Things go awry like a full moon. I’m clicking my remote control, setting the VCR, to find out who is sleeping with Tamar: is it Amnon or Judah? I bet it’s Judah, because he was previously having an affair with Shua’s daughter, thus impulsivity and deception are in his nature.
Now I hear the phone ringing. Hello? Oh, hi mom; I’m just watching my stories. Yeah, I know: Judah is such a rake. What does Tamar see in him?
3. The Plot of My Very Own Soap Opera
After spending many years as a fan of soap operas, I finally got a chance to make my own show. Here it is:
What happened in Episode 1 of My Own Soap:
Don King presented me with his diamond tiara, and we went to the mall and bought jewels, and we saved people from being murdered.
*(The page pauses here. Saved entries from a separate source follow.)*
(* ===== verification/FileSystem.v ===== *)
(** * Paths and the file system

    The part of [pathlib], [os] and [shutil] the storage, the validators and
    the runner call, over a file system with directories, regular files and
    symbolic links.  An absolute path is its list of components; [resolve] is
    [Path.resolve()] (non-strict [os.path.realpath] of Python 3.13) and
    [kwalk] the kernel's own path walk, which every system call performs.
    Permission bits, space and name-length limits of the operating system are
    not modelled. *)
From S2P Require Import Prelude PyStr Exceptions.
From stdpp Require Export gmap.
Local Open Scope N_scope.
Local Open Scope eff_scope.

(** ** Pure paths *)
Abbreviation apath := (list pystr).

Definition SLASH : N := 47.
Definition DOT : pystr := Eval vm_compute in py ".".
Definition DOTDOT : pystr := Eval vm_compute in py "..".

(** The components of a path string: empty ones and ["."] disappear. *)
Definition path_parts (s : pystr) : list pystr :=
  filter (λ w, w ≠ [] ∧ w ≠ DOT) (split_on SLASH s).

(** [PurePosixPath(s).is_absolute()] *)
Definition is_absolute (s : pystr) : bool := startswith s [SLASH].

(** [base / s] for an absolute [base] *)
Definition join_path (base : apath) (s : pystr) : apath :=
  if is_absolute s then path_parts s else base ++ path_parts s.

(** [PurePosixPath(s).name] *)
Definition path_name (s : pystr) : pystr := default [] (last (path_parts s)).

Definition parent (p : apath) : apath := removelast p.

(** [p.is_relative_to(base)] *)
Definition is_relative_to (p base : apath) : bool := bool_decide (base `prefix_of` p).

(** [str(p)] *)
Definition path_str (p : apath) : pystr := SLASH :: str_join [SLASH] p.

Definition normal_name (w : pystr) : Prop :=
  w ≠ [] ∧ w ≠ DOT ∧ w ≠ DOTDOT ∧ SLASH ∉ w.

(** ** Nodes *)
Inductive node :=
  | NDir
  | NFile (data : bytes)
  | NLink (target : pystr).
#[export] Instance node_eq_dec : EqDecision node.
Proof. solve_decision. Defined.

Abbreviation fs := (gmap apath node).

Definition is_link_at (m : fs) (p : apath) : bool :=
  match m !! p with Some (NLink _) => true | _ => false end.

Definition is_dir_at (m : fs) (p : apath) : bool :=
  match m !! p with Some NDir => true | _ => false end.

(** ** The kernel's path walk

    Follows symbolic links in every component, the last one included, at most
    [links] of them; every component but the last has to be a directory. *)
Fixpoint kwalk_from (links : nat) (m : fs) : list pystr → apath → outcome exn apath :=
  fix go (rest : list pystr) (path : apath) {struct rest} : outcome exn apath :=
    match rest with
    | [] => Ret path
    | name :: rest' =>
        match m !! path with
        | None => Exc (FileNotFoundError [])
        | Some NDir =>
            if decide (name = [] ∨ name = DOT) then go rest' path
            else if decide (name = DOTDOT) then go rest' (removelast path)
            else
              match m !! (path ++ [name]) with
              | Some (NLink target) =>
                  match links with
                  | O => Exc (OSError ELOOP)
                  | S links' =>
                      kwalk_from links' m (split_on SLASH target ++ rest')
                        (if is_absolute target then [] else path)
                  end
              | _ => go rest' (path ++ [name])
              end
        | Some _ => Exc (OSError ENOTDIR)
        end
    end.

(** Linux follows at most 40 links. *)
Definition MAXSYMLINKS : nat := 40.
Definition kwalk (m : fs) (p : apath) : outcome exn apath := kwalk_from MAXSYMLINKS m p [].

(** ** [Path.resolve()] *)
Inductive todo := Part (name : pystr) | Resolved (link : apath).

Fixpoint realpath_loop (fuel : nat) (m : fs) (rest : list todo)
    (seen : gmap apath (option apath)) (path : apath) : option apath :=
  match rest with
  | [] => Some path
  | t :: rest' =>
      match fuel with
      | O => None
      | S fuel' =>
          match t with
          | Resolved l => realpath_loop fuel' m rest' (<[l := Some path]> seen) path
          | Part name =>
              if decide (name = [] ∨ name = DOT) then realpath_loop fuel' m rest' seen path
              else if decide (name = DOTDOT)
              then realpath_loop fuel' m rest' seen (removelast path)
              else
                let newpath := path ++ [name] in
                match m !! newpath with
                | Some (NLink target) =>
                    match seen !! newpath with
                    | Some (Some p) => realpath_loop fuel' m rest' seen p
                    | Some None => realpath_loop fuel' m rest' seen newpath
                    | None =>
                        realpath_loop fuel' m
                          ((Part <$> split_on SLASH target) ++ Resolved newpath :: rest')
                          (<[newpath := None]> seen)
                          (if is_absolute target then [] else path)
                    end
                | _ => realpath_loop fuel' m rest' seen newpath
                end
          end
      end
  end.

(** What the links not yet seen can still push on the work list. *)
Definition entry_weight (seen : gmap apath (option apath)) (e : apath * node) : nat :=
  match e with
  | (p, NLink t) => if decide (seen !! p = None) then S (length (split_on SLASH t)) else O
  | _ => O
  end.
Definition link_weight (m : fs) (seen : gmap apath (option apath)) : nat :=
  sum_list_with (entry_weight seen) (map_to_list m).

Definition realpath (m : fs) (p : apath) : apath :=
  default p (realpath_loop (length p + link_weight m ∅) m (Part <$> p) ∅ []).

(** The OS path encoding refuses NUL and most lone surrogates. *)
Definition encodable_char (c : N) : bool :=
  negb (c =? 0) && (negb (is_surrogate c) || ((0xDC80 <=? c) && (c <=? 0xDCFF))).
Definition encodable (p : apath) : bool := forallb (forallb encodable_char) p.

Definition resolve (m : fs) (p : apath) : outcome exn apath :=
  if encodable p then Ret (realpath m p) else Exc (ValueError (py "embedded null byte")).

(** ** Queries *)
Definition stat (m : fs) (p : apath) : option node :=
  match kwalk m p with Ret r => m !! r | Exc _ => None end.

Definition path_exists (m : fs) (p : apath) : bool := bool_decide (is_Some (stat m p)).
Definition is_file (m : fs) (p : apath) : bool :=
  match stat m p with Some (NFile _) => true | _ => false end.
Definition is_dir (m : fs) (p : apath) : bool :=
  match stat m p with Some NDir => true | _ => false end.

(** [p.is_symlink()]: the last component is not followed. *)
Definition is_symlink (m : fs) (p : apath) : bool :=
  match last p with
  | None => false
  | Some name =>
      if decide (name = DOTDOT) then false
      else match kwalk m (removelast p) with
           | Ret r => is_dir_at m r && is_link_at m (r ++ [name])
           | Exc _ => false
           end
  end.

(** ** Operations *)
Section operations.
Abbreviation IO A := (eff exn fs A).

(** Where a system call that does not follow the last component acts. *)
Definition parent_walk (p : apath) : IO apath :=
  m <- gets id;;
  match last p with
  | None => raise (OSError EEXIST)
  | Some name =>
      r <- of_outcome (kwalk m (removelast p));;
      match m !! r with
      | None => raise (FileNotFoundError [])
      | Some NDir => ret (r ++ [name])
      | Some _ => raise (OSError ENOTDIR)
      end
  end.

Definition os_mkdir (p : apath) : IO unit :=
  q <- parent_walk p;;
  m <- gets id;;
  match m !! q with
  | Some _ => raise (OSError EEXIST)
  | None => modify (insert q NDir)
  end.

(** The [except OSError] branch of [Path.mkdir(exist_ok=True)] *)
Definition accept_existing_dir (p : apath) (e : exn) : IO unit :=
  m <- gets id;;
  if is_dir m p then ret tt else raise e.

(** [p.mkdir(parents=True, exist_ok=True)], on the reversed path *)
Fixpoint mkdir_rev (rp : list pystr) : IO unit :=
  match rp with
  | [] => ret tt
  | _ :: rparent =>
      try_catch (os_mkdir (rev rp)) (λ e,
        match e with
        | FileNotFoundError _ =>
            mkdir_rev rparent ;;;
            try_catch (os_mkdir (rev rp)) (λ e',
              match e' with
              | FileNotFoundError _ => raise e'
              | _ => accept_existing_dir (rev rp) e'
              end)
        | _ => accept_existing_dir (rev rp) e
        end)
  end.

Definition mkdir_p (p : apath) : IO unit := mkdir_rev (rev p).

Definition read_bytes (p : apath) : IO bytes :=
  m <- gets id;;
  r <- of_outcome (kwalk m p);;
  match m !! r with
  | Some (NFile d) => ret d
  | Some _ => raise (OSError EISDIR)
  | None => raise (FileNotFoundError [])
  end.

Definition write_bytes (p : apath) (d : bytes) : IO unit :=
  m <- gets id;;
  r <- of_outcome (kwalk m p);;
  match m !! r with
  | Some NDir => raise (OSError EISDIR)
  | Some (NLink _) => raise (OSError ELOOP)
  | Some (NFile _) | None => modify (insert r (NFile d))
  end.

(** [shutil.copyfile(src, dst)] *)
Definition copyfile (src dst : apath) : IO unit :=
  m <- gets id;;
  if bool_decide (is_Some (stat m src) ∧ is_Some (stat m dst) ∧ kwalk m src = kwalk m dst)
  then raise (OSError ESAME)
  else (d <- read_bytes src;; write_bytes dst d).

(** [shutil.rmtree(p)] *)
Definition rmtree (p : apath) : IO unit :=
  q <- parent_walk p;;
  m <- gets id;;
  match m !! q with
  | None => raise (FileNotFoundError [])
  | Some (NLink _) => raise (OSError EISLNK)
  | Some (NFile _) => raise (OSError ENOTDIR)
  | Some NDir => modify (filter (λ kv, ¬ q `prefix_of` kv.1))
  end.

(** [os.remove(p)] *)
Definition os_remove (p : apath) : IO unit :=
  q <- parent_walk p;;
  m <- gets id;;
  match m !! q with
  | None => raise (FileNotFoundError [])
  | Some NDir => raise (OSError EISDIR)
  | Some _ => modify (delete q)
  end.
End operations.

(** [p.rglob("*")], as paths relative to [p]; links are listed, not entered. *)
Definition strip_prefix (p q : apath) : option apath :=
  if decide (p `prefix_of` q) then Some (drop (length p) q) else None.

Definition rglob (m : fs) (p : apath) : list apath :=
  match kwalk m p with
  | Exc _ => []
  | Ret r =>
      filter (λ rel, rel ≠ [])
        (omap (λ e, strip_prefix r e.1) (map_to_list m))
  end.

#[global] Arguments kwalk : simpl never.
#[global] Arguments realpath : simpl never.
#[global] Arguments resolve : simpl never.
#[global] Arguments join_path : simpl never.
#[global] Arguments path_parts : simpl never.
#[global] Arguments rglob : simpl never.
#[global] Arguments is_relative_to : simpl never.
Then the goddess of the soils of the farmland came forth and gave birth in one of the storefronts, to ensure that everyone got the amusement they paid for. Our favorite coin-op was the spaghetti machete, an ingenious invention: when you slurp the pasta into your lips, if the strand is too lengthy, it can cut itself off so that the eater need not suffer shame from overlong-sucking. Judith who beheaded Holofernes then took us sledding down a big hill of ice, and we received our final judgment under a marvel called the Quasi-Centrifugal Prophetic Mistletoe. The thing keeps spinning away from you, because it does not desire to be the cause of your kissing; much like how a squirrel will take the opposite side of a tree trunk, and if you pace clockwise in attempt to see it better, it continues to hide. Then, when you finally do meet mouth-to-mouth (with your lover, not the rodent), the plant utters an oracle concerning the future of your relationship. It is not unuseful.
Now there was this gang known as the Pistol-Packing Mystics, and they claimed to care for everyone, but they really only wanted to date everyone’s sister. They came and said to me: “What do you see, mortal?”
And I answered and said: “I see Lord Yahweh holding an iron over the pit.”
And they said: “Wrong. That is Snow White and Seventeen Elves.”